Tuesday, November 24, 2009

Why does birth matter?

This is one response to my earlier post Thinking, No Conclusions Yet, from Jenny Parratt's PhD research about how birth affects a woman's embodied self. 


I found this post and all the comments very interesting. I'm a mother and a midwife and I feel passionate that the actual birth experience does matter. I have spent the past 9 years researching women's experiences for my PhD with Professor Kathleen Fahy (at Newcastle Uni in Australia). My focus has been on how women's embodied self changes during childbearing. The 14 stories I collected for the research give a very detailed picture of women's experience before during and after birth. I've recently published them (called Feelings of change: Stories of having a baby). I don't give any commentary with the stories because they are pretty long the way they are, but I plan another book that shows my findings.

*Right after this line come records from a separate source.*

(* ===== verification/RedoNodes.v ===== *)
(** * What redo does to nodes

    The functions of [IndexRedo] on pages that hold nodes of the B+tree: which nodes the
    pages hold afterwards, and that no other page changes. *)

From S2P Require Import Prelude.
From S2P Require Import Bytes.
From S2P Require Import PageBytes.
From S2P Require Import PoolPage.
From S2P Require Import BTreePage.
From S2P Require Import Checksum.
From S2P Require Import Disk.
From S2P Require Import FileStore.
From S2P Require Import IndexRedo.

(** ** Pages of the directory *)

(** [data] is now the page [n], and every other page there was is still there. *)
Definition wrote (rel n : Z) (data : list Z) (d d' : Disk) : Prop :=
  page_on d' (mkPageId rel n) = Some data /\
  forall q x, q <> mkPageId rel n -> page_on d q = Some x -> page_on d' q = Some x.

Lemma lookup_overwrite_in c off bs i : (off <= i < off + length bs)%nat -> overwrite c off bs !! i = bs !! (i - off)%nat.
Proof.
  intros Hi. unfold overwrite.
  assert (Hl : length (take off (c ++ replicate (off - length c) 0)) = off) by (rewrite length_take, length_app, length_replicate; lia).
  rewrite lookup_app_r, Hl by lia. by rewrite lookup_app_l by lia.
Qed.

Lemma lookup_overwrite_out c off bs i :
  (i < length c)%nat -> ~ (off <= i < off + length bs)%nat -> overwrite c off bs !! i = c !! i.
Proof.
  intros Hi Hout. unfold overwrite.
  assert (Hl : length (take off (c ++ replicate (off - length c) 0)) = off) by (rewrite length_take, length_app, length_replicate; lia).
  destruct (decide (i < off)%nat).
  - rewrite lookup_app_l by lia. rewrite lookup_take_lt by done. by rewrite lookup_app_l.
  - rewrite lookup_app_r, Hl by lia. rewrite lookup_app_r by lia. rewrite lookup_drop. f_equal. lia.
Qed.

(** Writing the [j]th piece, also behind the end of the file. *)
Lemma chunk_write k c j bs : length bs = k -> chunk k (overwrite c (k * j) bs) j = bs.
Proof.
  intros Hl. apply list_eq. intros x. rewrite lookup_chunk. case_decide as Hx.
  - rewrite lookup_overwrite_in by lia. f_equal. lia.
  - symmetry. apply lookup_ge_None. lia.
Qed.

Lemma chunk_keep k c j bs i :
  length bs = k -> i <> j -> (k * i + k <= length c)%nat -> chunk k (overwrite c (k * j) bs) i = chunk k c i.
Proof.
  intros Hl Hne Hi. apply list_eq. intros x. rewrite !lookup_chunk. case_decide as Hx; [|done].
  rewrite lookup_overwrite_out; [done|lia|]. rewrite Hl. intros [H1 H2]. apply Hne. nia.
Qed.

#[local] Opaque Z.to_nat.

Lemma page_write d d' rel n data :
  is_page data -> 0 <= n -> data_of d' rel = overwrite (data_of d rel) (PS * Z.to_nat n) data ->
  (forall r, r <> rel -> data_of d' r = data_of d r) -> wrote rel n data d d'.
Proof.
  intros [Hl _] Hn E Eo. unfold page_len in Hl. pose proof ps_pos as [Hps Hps2].
  assert (Hp : rel_pages d' rel = Z.of_nat (Nat.max (length (data_of d rel)) (PS * Z.to_nat n + length data)) / PAGE_SIZE)
    by (unfold rel_pages; by rewrite E, length_overwrite).
  assert (Hge : n + 1 <= rel_pages d' rel /\ rel_pages d rel <= rel_pages d' rel).
  { rewrite Hp. unfold rel_pages. split; [apply Z.div_le_lower_bound; lia|apply Z.div_le_mono; lia]. }
  split.
  - unfold page_on. cbn [relation_id page_number]. rewrite decide_True by lia. rewrite E, chunk_write; [done|lia].
  - intros [r m] x Hne. unfold page_on. cbn [relation_id page_number]. destruct (decide (r = rel)) as [->|Hr].
    + case_decide as Hm; [|done]. rewrite decide_True by lia. intros [= <-]. apply (f_equal Some). rewrite E.
      apply chunk_keep; [lia| |].
      * intros Ei. apply Hne. f_equal. lia.
      * assert (PAGE_SIZE * rel_pages d rel <= Z.of_nat (length (data_of d rel))) by (apply Z.mul_div_le; lia). nia.
    + unfold rel_pages. by rewrite (Eo r Hr).
Qed.

Lemma redo_bind_ok {A B} (m : Redo A) (k : A -> Redo B) d x d1 : m d = (Ok x, d1) -> (m ≫= k) d = k x d1.
Proof. unfold mbind, redo_bind. by intros ->. Qed.

Lemma now_open_or_create n d m :
  now (file (snd (open_or_create_file n d)) m) = if decide (m = n) then Some (default [] (now (file d n))) else now (file d m).
Proof.
  unfold open_or_create_file, redo_change. cbn [snd]. rewrite file_fsync_dir, now_settle. destruct (now (file d n)) as [c|] eqn:E.
  - by case_decide; subst.
  - rewrite now_set_now. by case_decide.
Qed.

Lemma now_write_synced n off bs d c m :
  now (file d n) = Some c ->
  now (file (fsync (write_at d n off bs) n) m) = if decide (m = n) then Some (overwrite c (Z.to_nat off) bs) else now (file d m).
Proof. intros E. rewrite now_fsync. by apply now_write_at. Qed.

(** A page image replaces one page. *)
Lemma full_page_image_spec rel n data d :
  is_page data -> 0 <= n < FILE_PAGES ->
  exists d', apply_disk_index_full_page_image rel n data d = (Ok tt, d') /\ wrote rel n data d d'.
Proof.
  intros Hd Hn. pose proof Hd as [Hl _]. unfold page_len in Hl. unfold apply_disk_index_full_page_image.
  rewrite Hl, Z.eqb_refl. cbn [negb]. pose proof page_size_range as Hps.
  destruct (number_mul n PAGE_SIZE Hn Hps) as [E1 E2]. destruct (number_mul n 4 Hn) as [E3 E4]; [by unfold PAGE_SIZE|].
  set (d1 := snd (open_or_create_file (DataFile rel) d)).
  set (d2 := fsync (write_at d1 (DataFile rel) (n * PAGE_SIZE) data) (DataFile rel)).
  set (d3 := snd (open_or_create_file (ChecksumFile rel) d2)).
  set (d4 := fsync (write_at d3 (ChecksumFile rel) (n * 4) (le_bytes 4 (compute_crc32c data))) (ChecksumFile rel)).
  exists d4. split.
  - erewrite redo_bind_ok by reflexivity. fold d1. erewrite redo_bind_ok by (unfold redo_try; by rewrite E1).
    erewrite redo_bind_ok by (unfold write_synced; by rewrite E2). fold d2. erewrite redo_bind_ok by reflexivity. fold d3.
    erewrite redo_bind_ok by (unfold redo_try; by rewrite E3). unfold write_synced. by rewrite E4.
  - assert (Hd1 : now (file d1 (DataFile rel)) = Some (data_of d rel)) by (unfold d1; by rewrite now_open_or_create, decide_True).
    assert (Hd3 : now (file d3 (ChecksumFile rel)) = Some (default [] (now (file d2 (ChecksumFile rel)))))
      by (unfold d3; by rewrite now_open_or_create, decide_True).
    assert (Hdata : forall r, now (file d4 (DataFile r)) = if decide (r = rel) then Some (overwrite (data_of d rel) (Z.to_nat (n * PAGE_SIZE)) data) else now (file d (DataFile r))).
    { intros r. unfold d4. rewrite (now_write_synced _ _ _ _ _ _ Hd3), decide_False by done. unfold d3.
      rewrite now_open_or_create, decide_False by done.
      unfold d2. rewrite (now_write_synced _ _ _ _ _ _ Hd1). unfold d1. rewrite now_open_or_create.
      repeat case_decide; congruence. }
    apply page_write; [done|lia| |].
    + unfold data_of at 1. rewrite Hdata, decide_True by done. rewrite offset_nat by (unfold PAGE_SIZE; lia). done.
    + intros r Hr. unfold data_of. by rewrite Hdata, decide_False.
Qed.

Briefly, here are some of the findings from my PhD (cited below). My findings indicate that any woman can experience an improved sense of embodied self as a result of childbearing generally and childbirth more specifically. Embodied self change that is most empowering occurs when a woman uses her own power during labour and birth. This process of change is facilitated by a sense of self-trust and by being inwardly centred. A woman’s improved embodied self is then manifested by an increased awareness of and capacity to use her inner strength. This has the consequence that a woman who experiences a sense of improved embodied self feels more confident in dealing with other challenging life circumstances. I therefore conclude that when a woman uses her own power during labour and birth she is most likely to feel an improved sense of embodied self during childbearing.

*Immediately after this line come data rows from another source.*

(* ===== verification/IndexLog.v ===== *)
(** * Log records of index pages

    ([crates/aiondb-storage-engine/src/engine/mod.rs], lines 959 to 2334, and
    [engine/paged_wal_ops.rs], [build_disk_index_page_records].)

    On commit, the changed pages of an index are compared with the pages of the data file,
    and each change becomes a log record: a structural change of the B+tree where one is
    recognised, else a change of one node, else a patch, else the whole page.  Two of the
    loops that recognise structural changes may run forever; the functions that run them
    have [None] for it. *)

From S2P Require Import Prelude.
From S2P Require Import Bytes.
From S2P Require Import PageBytes.
From S2P Require Import PoolPage.
From S2P Require Import BTreePage.
From S2P Require Import Disk.
From S2P Require Import FileStore.
From S2P Require Import WalTypes.
From S2P Require Import IndexRedo.

Definition MAX_BATCHED_FULL_PAGE_IMAGE_BYTES : Z := 32 * 1024.
Definition MAX_PAGE_PATCH_SEGMENTS : nat := 8.
Definition MAX_PAGE_PATCH_BYTES : Z := 256.

(** ** Reading pages *)

(** The page of the data file; [None] when the file has no such page. *)
Definition read_relation_page_image (d : Disk) (relation_id page_number : Z) : DbResult (option (list Z)) :=
  match now (file d (DataFile relation_id)) with
  | None => Ok None
  | Some c =>
      (let? start := ok_or (checked_mul64 page_number PAGE_SIZE) internal in
       if u64_max <? start + PAGE_SIZE then Err internal
       else if Z.of_nat (length c) <? start + PAGE_SIZE then Ok None
       else if i64_max <? start then Err internal
       else Ok (Some (slice c start PAGE_SIZE)))%result
  end.

(** [read_relation_page_image(..).ok().flatten()]. *)
Definition page_image (d : Disk) (relation_id page_number : Z) : option (list Z) :=
  match read_relation_page_image d relation_id page_number with Ok p => p | Err _ => None end.

Definition is_fixed_disk_btree_relation (relation_id : Z) : bool :=
  Z.land relation_id 0xFFFF000000000000 =? DISK_ORDERED_RELATION_PREFIX.

Definition page_has (page : list Z) (offset n : Z) : bool := offset + n <=? Z.of_nat (length page).

Definition read_disk_btree_u64 (page : list Z) (offset : Z) : option Z :=
  if page_has page offset 8 then Some (field page offset 8) else None.

Definition read_disk_btree_u32 (page : list Z) (offset : Z) : option Z :=
  if page_has page offset 4 then Some (field page offset 4) else None.

Definition read_disk_btree_count (page : list Z) : option Z :=
  if page_has page PAGE_COUNT_OFFSET 2 then Some (field page PAGE_COUNT_OFFSET 2) else None.

(** The loop over [0..count]. *)
Fixpoint parse_entries (page : list Z) (idxs : list Z) : option (list (Z * Z)) :=
  match idxs with
  | [] => Some []
  | idx :: rest =>
      let offset := PAGE_HEADER_SIZE + idx * LEAF_ENTRY_SIZE in
      k ← read_disk_btree_u64 page offset;
      v ← read_disk_btree_u64 page (offset + 8);
      es ← parse_entries page rest;
      Some ((k, v) :: es)
  end.

Definition parse_disk_btree_leaf_entries (page : list Z) : option (list (Z * Z)) :=
  if negb (Z.of_nat (length page) =? PAGE_SIZE) || negb (is_tree_page page 1) then None else
  count ← read_disk_btree_count page;
  parse_entries page (seqZ 0 count).

Definition parse_disk_btree_internal_entries (page : list Z) : option (Z * list (Z * Z)) :=
  if negb (Z.of_nat (length page) =? PAGE_SIZE) || negb (is_tree_page page 2) then None else
  first_child ← read_disk_btree_u64 page PAGE_FIRST_CHILD_OFFSET;
  count ← read_disk_btree_count page;
  entries ← parse_entries page (seqZ 0 count);
  Some (first_child, entries).

(** ** Comparing pages and entries *)

(** How many bytes differ before the first equal one. *)
Fixpoint run_length (old new : list Z) : nat :=
  match old, new with
  | o :: old, n :: new => if o =? n then O else S (run_length old new)
  | _, _ => O
  end.

(** The loop of [build_compact_page_patch] at offset [idx]; [skip] bytes belong to the segment
    pushed last. *)
Fixpoint patch_loop (old new : list Z) (idx : Z) (skip : nat) (changed_bytes : Z) (segments : list (Z * list Z))
    : option (list (Z * list Z)) :=
  match old, new with
  | o :: old', n :: new' =>
      match skip with
      | S skip => patch_loop old' new' (idx + 1) skip changed_bytes segments
      | O =>
          if o =? n then patch_loop old' new' (idx + 1) 0 changed_bytes segments else
          let len := run_length old new in
          let segment := take len new in
          let changed_bytes := changed_bytes + Z.of_nat len in
          if (MAX_PAGE_PATCH_BYTES <? changed_bytes) || (MAX_PAGE_PATCH_SEGMENTS <=? length segments)%nat || (65535 <? idx)
          then None
          else patch_loop old' new' (idx + 1) (pred len) changed_bytes (segments ++ [(idx, segment)])
      end
  | _, _ => Some segments
  end.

Parratt, J. (2009) Feeling like a genius: enhancing women’s changing embodied self during first childbearing. PhD Thesis. School of Nursing and Midwifery. The University of Newcastle, NSW, Australia
Parratt, J. (2009). Feelings of Change: Stories of having a baby. Raleigh: Lulu.com.


  1. I would definately have to agree. After childbirth, you get a feeling like you can accomplish anything. It changes your perception of yourself and your capabilities. Even for my last birth which included an epidural for the last couple hours so I could get some much needed sleep, I still felt so empowered by what my body could do.

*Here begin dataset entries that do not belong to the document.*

(* ===== verification/LogRedo.v ===== *)
(** * What is logged is redone

    The records [IndexLog] builds from the pages of a directory and the changed pages,
    replayed by [IndexRedo] on the same directory. *)

From S2P Require Import Prelude.
From S2P Require Import Bytes.
From S2P Require Import PageBytes.
From S2P Require Import PoolPage.
From S2P Require Import BTreePage.
From S2P Require Import Disk.
From S2P Require Import FileStore.
From S2P Require Import WalTypes.
From S2P Require Import IndexRedo.
From S2P Require Import RedoNodes.
From S2P Require Import IndexLog.

(** ** Patches *)

Lemma run_length_le old : forall new, (run_length old new <= length old /\ run_length old new <= length new)%nat.
Proof. induction old as [|o old IH]; intros [|n new]; cbn; [lia..|]. destruct (o =? n); cbn; [lia|]. specialize (IH new). lia. Qed.

Lemma put_middle (pre old bs : list Z) :
  (length bs <= length old)%nat -> put (pre ++ old) (Z.of_nat (length pre)) bs = pre ++ bs ++ drop (length bs) old.
Proof.
  intros Hl. unfold put. rewrite Nat2Z.id, take_app_length. do 2 f_equal.
  rewrite drop_app_ge by lia. f_equal. lia.
Qed.

(** The segments the loop adds turn the old bytes from [idx] on into the new ones. *)
Lemma patch_loop_spec old : forall new idx skip changed segs out pre,
  patch_loop old new idx skip changed segs = Some out -> length old = length new -> (skip <= length old)%nat ->
  Z.of_nat (length pre) = idx -> idx + Z.of_nat (length old) = PAGE_SIZE ->
  exists tail, out = segs ++ tail /\ apply_segments (pre ++ take skip new ++ drop skip old) tail = Ok (pre ++ new).
Proof.
  induction old as [|o old IH]; intros [|n new] idx skip changed segs out pre Hout Hl Hs Hpre Htot; cbn [length] in *; try done; try lia.
  { cbn in Hout. injection Hout as <-. exists []. replace skip with 0%nat by lia. by rewrite app_nil_r. }
  destruct skip as [|skip].
  - cbn [patch_loop] in Hout. destruct (o =? n) eqn:Eon.
    + apply Z.eqb_eq in Eon as ->. destruct (IH new (idx + 1) 0%nat changed segs out (pre ++ [n]) Hout) as (tail & -> & Ht);
        [lia..|rewrite length_app; cbn; lia|lia|]. exists tail. split; [done|]. by rewrite <- !app_assoc in Ht.
    + destruct (_ || _) eqn:Eb in Hout; [done|]. cbn [run_length] in Hout. rewrite Eon in Hout. cbn [pred take] in Hout.
      pose proof (run_length_le old new) as [Hr1 Hr2]. set (len := run_length old new) in *.
      destruct (IH new (idx + 1) len (changed + Z.of_nat (S len)) (segs ++ [(idx, n :: take len new)]) out (pre ++ [n]) Hout) as (tail & -> & Ht);
        [lia..|rewrite length_app; cbn; lia|lia|].
      exists ((idx, n :: take len new) :: tail). split; [by rewrite <- app_assoc|]. cbn [apply_segments take drop].
      rewrite app_nil_l.
      rewrite (proj2 (Z.ltb_ge _ _)) by (cbn [length]; rewrite length_take; lia).
      rewrite <- Hpre, put_middle by (cbn [length]; rewrite length_take; lia).
      rewrite <- !app_assoc in Ht. cbn [length drop app] in *. rewrite length_take, Nat.min_l by lia. done.
  - cbn [patch_loop] in Hout. destruct (IH new (idx + 1) skip changed segs out (pre ++ [n]) Hout) as (tail & -> & Ht);
      [lia..|rewrite length_app; cbn; lia|lia|]. exists tail. split; [done|]. by rewrite <- !app_assoc in Ht.
Qed.

Lemma compact_patch_apply old new segs :
  page_len old -> build_compact_page_patch old new = Some segs -> apply_segments old segs = Ok new.
Proof.
  intros Hl. unfold build_compact_page_patch. destruct (length old =? length new)%nat eqn:E; [|done]. apply Nat.eqb_eq in E.
  cbn [negb].
  destruct (patch_loop old new 0 0 0 []) as [out|] eqn:Eo; [|done]. cbn [mbind option_bind].
  destruct (patch_loop_spec _ _ _ _ _ _ _ [] Eo) as (tail & -> & Ht); [done|lia|done|by rewrite Z.add_0_l|].
  cbn [app take drop] in Ht. destruct tail; [done|]. by intros [= <-].
Qed.

(** What recovery writes over the page for the one-word form is what the patch has. *)
Lemma compact_u64 segs off v :
  Forall (fun s => Forall byte (snd s)) segs -> extract_compact_u64_update segs = Some (off, v) -> segs = [(off, le_bytes 8 v)].
Proof.
  intros Hb. unfold extract_compact_u64_update. destruct segs as [|[o data] [|]]; try done.
  destruct (length data =? 8)%nat eqn:E; [|done].
  apply Nat.eqb_eq in E. intros [= -> <-]. apply Forall_cons in Hb as [Hb _]. cbn [snd] in Hb. by rewrite <- E, le_bytes_value.
Qed.

Lemma patch_loop_bytes old : forall new idx skip changed segs out,
  patch_loop old new idx skip changed segs = Some out -> Forall byte new ->
  Forall (fun s => Forall byte (snd s)) segs -> Forall (fun s => Forall byte (snd s)) out.
Proof.
  induction old as [|o old IH]; intros [|n new] idx skip changed segs out Hout Hb Hs; cbn [patch_loop] in Hout; try congruence.
  pose proof Hb as Hb0. apply Forall_cons in Hb as [Hn Hb]. destruct skip as [|skip]; [|eauto]. destruct (o =? n); [eauto|].
  destruct (_ || _); [done|]. eapply IH; [exact Hout|done|]. apply Forall_app. split; [done|]. constructor; [|done].
  by apply Forall_take.
Qed.

Lemma compact_patch_bytes old new segs :
  Forall byte new -> build_compact_page_patch old new = Some segs -> Forall (fun s => Forall byte (snd s)) segs.
Proof.
  intros Hb. unfold build_compact_page_patch. destruct (negb _); [done|].
  destruct (patch_loop old new 0 0 0 []) as [out|] eqn:Eo; [|done].
  cbn [mbind option_bind]. pose proof (patch_loop_bytes _ _ _ _ _ _ _ Eo Hb (Forall_nil_2 _)). destruct out; [done|].
  by intros [= <-].
Qed.

(** ** Entries *)

Definition keys_sorted (es : list (Z * Z)) : Prop := StronglySorted Z.lt (map fst es).

(** [new] is [old] with one entry more. *)
Definition one_more (old new : list (Z * Z)) (e : Z * Z) : Prop := exists l1 l2, old = l1 ++ l2 /\ new = l1 ++ e :: l2.

Lemma insert_loop_spec new : forall old inserted r old' new',
  insert_loop old new inserted = Some (r, old', new') ->
  match inserted with
  | Some _ => r = inserted /\ exists l, old = l ++ old' /\ new = l ++ new'
  | None => match r with
            | None => exists l, old = l ++ old' /\ new = l ++ new'
            | Some e => exists l1 l2, old = l1 ++ l2 ++ old' /\ new = l1 ++ e :: l2 ++ new'
            end
  end /\ (old' = [] \/ new' = []).
Proof.
  induction new as [|n new IH]; intros [|o old] inserted r old' new' Hl; cbn [insert_loop] in Hl; try (injection Hl as <- <- <-).
  1-3: split; [|auto]; destruct inserted; [split; [done|]|]; by exists [].
  case_decide as Heq.
  - subst o. destruct (IH _ _ _ _ _ Hl) as [H He]. split; [|done]. destruct inserted as [i|].
    + destruct H as [-> (l & -> & ->)]. split; [done|]. by exists (n :: l).
    + destruct r as [e|]; [destruct H as (l1 & l2 & -> & ->); by exists (n :: l1), l2|destruct H as (l & -> & ->); by exists (n :: l)].
  - destruct inserted as [i|]; [done|]. destruct (IH _ _ _ _ _ Hl) as [[-> (l & H1 & ->)] He]. split; [|done]. by exists [], l.
Qed.

Lemma extract_single_insert_spec old new e : extract_single_insert old new = Some e -> one_more old new e.
Proof.
  unfold extract_single_insert. destruct (negb _); [done|].
  destruct (insert_loop old new None) as [[[r old'] new']|] eqn:E; [|done].
  cbn [mbind option_bind]. destruct (insert_loop_spec _ _ _ _ _ _ E) as [H He]. destruct r as [x|].
  - destruct old', new'; try done. intros [= ->]. destruct H as (l1 & l2 & -> & ->). exists l1, l2. by rewrite !app_nil_r.
  - destruct new' as [|n new']; [by destruct old'|]. destruct old', new'; try done. intros [= ->]. destruct H as (l & -> & ->).
    exists l, []. by rewrite app_nil_r.
Qed.

Lemma extract_single_delete_spec old new e : extract_single_delete old new = Some e -> one_more new old e.
Proof. unfold extract_single_delete. destruct (negb _); [done|]. apply extract_single_insert_spec. Qed.

(** *** When there is a patch *)

(** The bytes that differ and the runs they form. *)
Fixpoint diff_count (old new : list Z) : Z :=
  match old, new with
  | o :: old, n :: new => (if o =? n then 0 else 1) + diff_count old new
  | _, _ => 0
  end.

Fixpoint run_count (in_run : bool) (old new : list Z) : nat :=
  match old, new with
  | o :: old, n :: new => if o =? n then run_count false old new else (if in_run then 0 else 1) + run_count true old new
  | _, _ => 0
  end.

Definition segment_bytes (segs : list (Z * list Z)) : Z := foldr (fun s n => Z.of_nat (length (snd s)) + n) 0 segs.

Lemma segment_bytes_app a b : segment_bytes (a ++ b) = segment_bytes a + segment_bytes b.
Proof. unfold segment_bytes. induction a as [|s a IH]; cbn [app foldr]; lia. Qed.

Lemma diff_count_run old : forall new,
  diff_count old new = Z.of_nat (run_length old new) + diff_count (drop (run_length old new) old) (drop (run_length old new) new).
Proof.
  induction old as [|o old IH]; intros [|n new]; cbn [diff_count run_length]; try done. destruct (o =? n) eqn:E.
  - cbn [drop diff_count]. rewrite E. lia.
  - cbn [drop]. rewrite IH at 1. lia.
Qed.

Lemma diff_count_nonneg old : forall new, 0 <= diff_count old new.
Proof. induction old as [|o old IH]; intros [|n new]; cbn; try done. specialize (IH new). destruct (o =? n); lia. Qed.

Lemma diff_count_zero old : forall new, length old = length new -> diff_count old new = 0 <-> old = new.
Proof.
  induction old as [|o old IH]; intros [|n new] Hl; cbn in *; try done. specialize (IH new ltac:(lia)).
  pose proof (diff_count_nonneg old new).
  destruct (o =? n) eqn:E; [apply Z.eqb_eq in E as ->|apply Z.eqb_neq in E]; split; [|intros [= ->]; apply IH; done|lia|congruence].
  intros Hz. f_equal. apply IH. lia.
Qed.

Lemma patch_loop_iff old : forall new idx skip changed segs (in_run : bool),
  length old = length new -> skip = (if in_run then run_length old new else 0%nat) -> 0 <= idx -> idx + Z.of_nat (length old) <= 65536 ->
  segment_bytes segs = changed -> changed <= MAX_PAGE_PATCH_BYTES -> (length segs <= MAX_PAGE_PATCH_SEGMENTS)%nat ->
  let bytes := changed + diff_count (drop skip old) (drop skip new) in
  let runs := (length segs + run_count in_run old new)%nat in
  if (bytes <=? MAX_PAGE_PATCH_BYTES) && (runs <=? MAX_PAGE_PATCH_SEGMENTS)%nat
  then exists out, patch_loop old new idx skip changed segs = Some out /\ length out = runs /\ segment_bytes out = bytes
  else patch_loop old new idx skip changed segs = None.
Proof.
  induction old as [|o old IH]; intros [|n new] idx skip changed segs in_run Hl Hskip Hidx Htot Hb Hc Hs; cbn [length] in *; try done.
  { cbn [patch_loop run_count]. rewrite !drop_nil. cbn [diff_count]. rewrite Z.add_0_r, Nat.add_0_r.
    rewrite (proj2 (Z.leb_le _ _)), (proj2 (Nat.leb_le _ _)) by done. by exists segs. }
  cbn [run_count run_length patch_loop] in *. destruct (o =? n) eqn:E.
  - assert (skip = 0%nat) as -> by (by destruct in_run). cbn [drop diff_count]. rewrite E, Z.add_0_l.
    apply (IH new (idx + 1) 0%nat changed segs false); try done; lia.
  - destruct in_run.
    + subst skip. cbn [drop]. apply (IH new (idx + 1) (run_length old new) changed segs true); try done; lia.
    + subst skip. cbn [drop diff_count]. rewrite E. pose proof (diff_count_run old new) as Hd. set (len := run_length old new) in *.
      pose proof (diff_count_nonneg (drop len old) (drop len new)) as Hnn. cbn [pred take].
      destruct ((MAX_PAGE_PATCH_BYTES <? changed + Z.of_nat (S len)) || (MAX_PAGE_PATCH_SEGMENTS <=? length segs)%nat || (65535 <? idx)) eqn:Eb.
      * replace (_ && _) with false; [done|]. symmetry. apply andb_false_iff. rewrite Z.leb_gt, Nat.leb_gt.
        rewrite !orb_true_iff, !Z.ltb_lt, Nat.leb_le in Eb. lia.
      * apply orb_false_iff in Eb as [Eb _]. apply orb_false_iff in Eb as [E1 E2]. apply Z.ltb_ge in E1. apply Nat.leb_gt in E2.
        pose proof (run_length_le old new) as [_ Hr]. fold len in Hr.
        pose proof (IH new (idx + 1) len (changed + Z.of_nat (S len)) (segs ++ [(idx, n :: take len new)]) true) as H0.
        rewrite length_app in H0. cbn [length] in H0.
        replace (changed + (1 + diff_count old new)) with (changed + Z.of_nat (S len) + diff_count (drop len old) (drop len new)) by lia.
        replace (length segs + (1 + run_count true old new))%nat with (length segs + 1 + run_count true old new)%nat by lia.
        apply H0; try done; try lia. rewrite segment_bytes_app, Hb. unfold segment_bytes. cbn [foldr snd length].
        rewrite length_take. lia.
Qed.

  2. This is great. Thanks for sharing.

  3. Great post, Rixa, as always!

    I was not able to access the link. Were other people able to? I tried several times.

  4. yes. me too. my HBAC restored my sense of myself and knowing that I was capable. I think homebirth, especially, helped me reconnect with my body -- my midwives were gone 2 hours after the birth. my body was mine, not something to be poked and checked every couple hours by some stranger. and my baby too. she was herself, and our daughter, and a sister, and not a patient.

    it empowered our whole family.

  5. I love Abby's comment, particularly the bit about it empowering her whole family.

    I fell this definitely applies to not only my nuclear family but also the group of women involved in the births of my last two children. My son was born in there home and I can say there was definitely a feeling of...wholeness, confidence and community there. After his birth was over and I'd had some time to snuggle and bathe and all that, several more of our friends showed up and threw a party! It was like...somehow this one birth served to strengthen and enable our community to have an even closer bond. Birth is NOT just a woman's issue. Birthing affects everyone from the littlest members of society (of course) to the oldest members. It is absolutely central to our existence.